You won’t be surprised, then, that I think they deserve bouquets of fond recognition on this day, even if they’re only virtual bouquets; they’re all from my garden, which I learned from my parents to tend, and that I hope when I grow up I can be as constant in my love and affection as Mom and Dad are. Let love continue to bloom.
All This and an Open Floor Plan Too

Lots of natural light, established yard, easy access to transportation (railroad across the street), air conditioning included.
I love a good ruin. While I understand the urgency of need for shelter among the homeless of the world and I generally don’t condone waste, the beauty of a derelict and decaying building speaks to me of history, mystery and longing. The reclamation of the ruin by nature, so astoundingly quick in geological terms, appears in the lifetime of a human to be perversely slow, creeping up and catching observers unawares. Deferred maintenance–a term that has taken on a modern oxymoronic twist I despise, given that such deferral is really deference to eventual wrack and ruin of a very irresponsible sort–becomes dire in what seems to have been the length of the watchman’s single circuit, and when we come back to the front door of the property we thought we’d only just circumambulated, it’s already hanging by one rusty hinge.

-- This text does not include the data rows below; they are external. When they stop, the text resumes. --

(* ===== verification/Initcode.v ===== *)
(** * user/initcode.S and the array initcode of kernel/proc.c

    The first process runs the machine code in the array initcode, which uvminit() copies to a page of
    zeros at address 0.  Here are the four instructions of RV64I that it consists of, with their
    encodings, an assembler for the source, and a machine that runs a page until the next
    ecall.  [initcode_execs]: the array and the assembled source both exec /init. *)

From Stdlib Require Import ZArith Lia.
From stdpp Require Import base list strings.
From S2P Require Import Prelude Riscv ProcLife.

Module Initcode.

(** ** Instructions *)

Inductive insn :=
| Auipc (rd imm : Z)
| Addi (rd rs imm : Z)
| Jal (rd off : Z)
| Ecall.

Definition bits (w lo n : Z) : Z := Z.shiftr w lo mod 2 ^ n.
Definition sext (n x : Z) : Z := if x <? 2 ^ (n - 1) then x else x - 2 ^ n.

Definition decode (w : Z) : option insn :=
  let op := bits w 0 7 in
  let rd := bits w 7 5 in
  if w =? 115 then Some Ecall
  else if op =? 23 then Some (Auipc rd (sext 20 (bits w 12 20)))
  else if (op =? 19) && (bits w 12 3 =? 0) then Some (Addi rd (bits w 15 5) (sext 12 (bits w 20 12)))
  else if op =? 111 then
    Some (Jal rd (sext 21 (Z.shiftl (bits w 31 1) 20 + Z.shiftl (bits w 12 8) 12 + Z.shiftl (bits w 20 1) 11 + Z.shiftl (bits w 21 10) 1)))
  else None.

Definition encode (i : insn) : Z :=
  match i with
  | Auipc rd imm => Z.shiftl (bits imm 0 20) 12 + Z.shiftl rd 7 + 23
  | Addi rd rs imm => Z.shiftl (bits imm 0 12) 20 + Z.shiftl rs 15 + Z.shiftl rd 7 + 19
  | Jal rd off =>
      Z.shiftl (bits off 20 1) 31 + Z.shiftl (bits off 1 10) 21 + Z.shiftl (bits off 11 1) 20 + Z.shiftl (bits off 12 8) 12 +
      Z.shiftl rd 7 + 111
  | Ecall => 115
  end.

(** ** The source *)

Inductive item :=
| Label (l : string)
| La (rd : Z) (l : string)
| Li (rd n : Z)
| Call                        (* ecall *)
| J (l : string)              (* jal l *)
| String (s : list Z)         (* .string *)
| P2align (n : Z)
| LongL (l : string)          (* .long l *)
| Long (n : Z).

Definition ra : Z := 1.
Definition a0 : Z := 10.
Definition a1 : Z := 11.
Definition a7 : Z := 17.
Definition SYS_exec : Z := 7.
Definition SYS_exit : Z := 2.

Definition initcode_S : list item :=
  [Label "start"; La a0 "init"; La a1 "argv"; Li a7 SYS_exec; Call;
   Label "exit"; Li a7 SYS_exit; Call; J "exit";
   Label "init"; String (str "/init" ++ [0]);
   P2align 2; Label "argv"; LongL "init"; Long 0].

(** ** The assembler *)

Definition size (pc : Z) (i : item) : Z :=
  match i with
  | Label _ => 0
  | La _ _ => 8
  | Li _ _ | Call | J _ | LongL _ | Long _ => 4
  | String s => Z.of_nat (length s) + 1
  | P2align n => - pc mod 2 ^ n
  end.

Fixpoint symbols (pc : Z) (l : list item) : list (string * Z) :=
  match l with
  | [] => []
  | i :: l' => (match i with Label x => [(x, pc)] | _ => [] end) ++ symbols (pc + size pc i) l'
  end.

Definition value (tab : list (string * Z)) (l : string) : Z :=
  default 0 (snd <$> head (filter (fun p => p.1 = l) tab)).

Definition word (w : Z) : list Z := put_le 4 (replicate 4 0) 0 w.

Definition emit (tab : list (string * Z)) (pc : Z) (i : item) : list Z :=
  match i with
  | Label _ => []
  | La rd l =>
      let d := value tab l - pc in
      let hi := Z.shiftr (d + 2048) 12 in
      word (encode (Auipc rd hi)) ++ word (encode (Addi rd rd (d - Z.shiftl hi 12)))
  | Li rd n => word (encode (Addi rd 0 n))
  | Call => word (encode Ecall)
  | J l => word (encode (Jal ra (value tab l - pc)))
  | String s => s ++ [0]
  | P2align n => replicate (Z.to_nat (size pc i)) 0
  | LongL l => word (value tab l)
  | Long n => word n
  end.

Fixpoint emits (tab : list (string * Z)) (pc : Z) (l : list item) : list Z :=
  match l with
  | [] => []
  | i :: l' => emit tab pc i ++ emits tab (pc + size pc i) l'
  end.

Definition assemble (l : list item) : list Z := emits (symbols 0 l) 0 l.

(** ** The machine *)

Record mach := mk_mach { pc : Z; regs : Z -> Z; mem : list Z }.

(** A page that starts with [code]. *)
Definition page (code : list Z) : list Z := code ++ replicate (Z.to_nat PGSIZE - length code) 0.

(** Register 0 is always 0. *)
Definition get_reg (f : Z -> Z) (r : Z) : Z := if r =? 0 then 0 else f r.
Definition set_reg (r v : Z) (f : Z -> Z) : Z -> Z := fun x => if (x =? r) && negb (r =? 0) then v else f x.

Definition fetch (m : mach) : option insn := decode (get_le 4 (mem m) (Z.to_nat (pc m))).

Definition exec (i : insn) (m : mach) : mach :=
  match i with
  | Auipc rd imm => mk_mach (pc m + 4) (set_reg rd (u64 (pc m + Z.shiftl imm 12)) (regs m)) (mem m)
  | Addi rd rs imm => mk_mach (pc m + 4) (set_reg rd (u64 (get_reg (regs m) rs + imm)) (regs m)) (mem m)
  | Jal rd off => mk_mach (pc m + off) (set_reg rd (pc m + 4) (regs m)) (mem m)
  | Ecall => m
  end.

(** Runs to the next ecall. *)
Fixpoint run (fuel : nat) (m : mach) : option mach :=
  match fetch m with
  | None => None
  | Some Ecall => Some m
  | Some i =>
      match fuel with
      | O => None
      | S fuel' => run fuel' (exec i m)
      end
  end.

(** The state after the kernel has returned [v] from the ecall. *)
Definition return_from (m : mach) (v : Z) : mach := mk_mach (pc m + 4) (set_reg a0 v (regs m)) (mem m).

(** The [n]-th ecall, when the kernel returns [v i] from the [i]-th. *)
Fixpoint nth_call (v : nat -> Z) (n : nat) (m : mach) : option mach :=
  match n with
  | O => run 6 m
  | S n' => c ← nth_call v n' m; run 6 (return_from c (v n'))
  end.

(** What the kernel finds at an ecall: exec("/init", {"/init", 0}). *)
Definition execs_init (m : mach) : Prop :=
  regs m a7 = SYS_exec /\
  until_nul (drop (Z.to_nat (regs m a0)) (mem m)) = str "/init" /\
  get_le 8 (mem m) (Z.to_nat (regs m a1)) = regs m a0 /\
  get_le 8 (mem m) (Z.to_nat (regs m a1) + 8) = 0.

(** ** Theorems *)

(** The array is the assembly of the source without its .p2align: argv is at 43 instead of 44. *)
Lemma initcode_array :
  initcode = assemble (List.filter (fun i => match i with P2align _ => false | _ => true end) initcode_S) ++ [0] /\
  initcode <> assemble initcode_S.
Proof. vm_compute. split; [done|discriminate]. Qed.

Lemma run_step fuel m i : fetch m = Some i -> i <> Ecall -> run (S fuel) m = run fuel (exec i m).
Proof. intros E Hi. cbn [run]. rewrite E. by destruct i. Qed.
Lemma run_ecall fuel m : fetch m = Some Ecall -> run fuel m = Some m.
Proof. intros E. destruct fuel; cbn [run]; by rewrite E. Qed.

(** The instructions of the code, where argv is at [43 + d]. *)
Definition insns (d : Z) : list (Z * insn) :=
  [(0, Auipc a0 0); (4, Addi a0 a0 36); (8, Auipc a1 0); (12, Addi a1 a1 (35 + d)); (16, Addi a7 0 SYS_exec); (20, Ecall);
   (24, Addi a7 0 SYS_exit); (28, Ecall); (32, Jal ra (-8))].

Definition is_init (code : list Z) : Prop := code = initcode \/ code = assemble initcode_S.

Lemma code_insns code : is_init code -> exists d, 0 <= d <= 1 /\
  Forall (fun p => decode (get_le 4 (page code) (Z.to_nat p.1)) = Some p.2) (insns d) /\
  until_nul (drop 36 (page code)) = str "/init" /\ get_le 8 (page code) (Z.to_nat (43 + d)) = 36 /\ get_le 8 (page code) (Z.to_nat (43 + d) + 8) = 0.
Proof.
  intros [-> | ->]; [exists 0|exists 1]; (split; [lia|]); (split; [repeat (constructor; [vm_compute; reflexivity|]); constructor|]);
    split_and!; vm_compute; reflexivity.
Qed.

Lemma fetch_at m code p i d :
  Forall (fun p => decode (get_le 4 (page code) (Z.to_nat p.1)) = Some p.2) (insns d) ->
  mem m = page code -> pc m = p -> (p, i) ∈ insns d -> fetch m = Some i.
Proof. intros Hf Hm Hp Hi. unfold fetch. rewrite Hm, Hp. rewrite Forall_forall in Hf. apply (Hf (p, i) Hi). Qed.

Ltac insn_in := unfold insns; repeat first [apply list_elem_of_here|apply list_elem_of_further].
Ltac one Hf := erewrite run_step; [|eapply (fetch_at _ _ _ _ _ Hf); [reflexivity|reflexivity|insn_in]|done]; cbn [exec pc mem regs].

(** From the exit: on, the only call is exit(). *)
Lemma exit_loop code f p :
  is_init code -> p = 24 \/ p = 32 ->
  exists f', run 6 (mk_mach p f (page code)) = Some (mk_mach 28 f' (page code)) /\ f' a7 = SYS_exit.
Proof.
  intros (d & _ & Hf & _)%code_insns [-> | ->].
  - one Hf. rewrite run_ecall by (eapply (fetch_at _ _ _ _ _ Hf); [reflexivity|reflexivity|insn_in]). by eexists.
  - one Hf. one Hf. rewrite run_ecall by (eapply (fetch_at _ _ _ _ _ Hf); [reflexivity|reflexivity|insn_in]). by eexists.
Qed.

Lemma first_call code f :
  is_init code -> exists f', run 6 (mk_mach 0 f (page code)) = Some (mk_mach 20 f' (page code)) /\ execs_init (mk_mach 20 f' (page code)).
Proof.
  intros (d & Hd & Hf & Hs & H1 & H2)%code_insns. do 5 one Hf.
  rewrite run_ecall by (eapply (fetch_at _ _ _ _ _ Hf); [reflexivity|reflexivity|insn_in]). eexists. split; [reflexivity|].
  unfold execs_init. cbn [regs mem].
  match goal with |- ?g a7 = _ /\ _ => set (f' := g) end.
  assert (f' a0 = 36) as -> by reflexivity.
  assert (f' a1 = 43 + d) as ->.
  { change (f' a1) with (u64 (u64 (8 + Z.shiftl 0 12) + (35 + d))). change (u64 (8 + Z.shiftl 0 12)) with 8. rewrite u64_small by (unfold is_u64; lia). lia. }
  split_and!; [reflexivity|exact Hs|exact H1|exact H2].
Qed.

(** C35: the first user process.  Both the array initcode of proc.c and the source initcode.S,
    assembled, run on a page of zeros from address 0 with any contents of the registers, first call
    exec("/init", {"/init", 0}); whatever the kernel returns from this and the later calls, every
    later call is exit(). *)
Theorem initcode_execs code f v n :
  code = initcode \/ code = assemble initcode_S ->
  exists m, nth_call v n (mk_mach 0 f (page code)) = Some m /\
    match n with O => execs_init m | S _ => regs m a7 = SYS_exit end.
Proof.
  intros Hc.
  assert (exists p f', nth_call v n (mk_mach 0 f (page code)) = Some (mk_mach p f' (page code)) /\
    match n with O => p = 20 /\ execs_init (mk_mach p f' (page code)) | S _ => p = 28 /\ f' a7 = SYS_exit end) as (p & f' & Em & Hm).
  { induction n as [|n (p & g & Em & Hm)]; cbn [nth_call].
    - destruct (first_call code f Hc) as (f' & E & H). by exists 20, f'.
    - rewrite Em. cbn [mbind option_bind]. unfold return_from. cbn [pc regs mem].
      destruct (exit_loop code (set_reg a0 (v n) g) (p + 4) Hc) as (f' & E & H).
      { destruct n; destruct Hm as [-> _]; [by left|by right]. }
      by exists 28, f'. }
  exists (mk_mach p f' (page code)). split; [done|]. destruct n; apply Hm.
Qed.

Lemma initcode_execs_witness :
  exists m, nth_call (fun _ => -1) 1 (mk_mach 0 (fun _ => 0) (page initcode)) = Some m /\ regs m a7 = SYS_exit.
Proof. apply (initcode_execs initcode (fun _ => 0) (fun _ => -1) 1). by left. Defined.

End Initcode.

The character in and inherent fairytales posed by ancient ruins are naturally enhanced and perhaps exaggerated by their superior age, so a once-fine castle or cathedral, stone cottage or pillared temple has an advantage in terms of potential drama. But I am equally fond of a tumble-down shed or an industrial derelict, for nothing in its skeletal state lacks the piquant possibility of backstory as the mind attempts to re-flesh it with purpose and activity. Given half a chance, I might attempt to revive the corpse in the way that I went with cousins and undertook the rehabilitation of an abandoned cabin near our grandpa’s when we were young, because the romance of emptiness is that it’s always seemingly waiting for something special to happen. On the other hand, spending time in a ruin only to contemplate what did or might happen there can be just as alluring.
In this regard, I suppose I think of ruins as endlessly optimistic, though it may seem quite contradictory: the sense of their potential, whether for new life or for telling their stories of what has gone before, tends to outweigh the sense of sorrow that is in their current state of dishevelment and disrepute.
I wonder, then, how I so often forget to see imperfect looking people in the same way.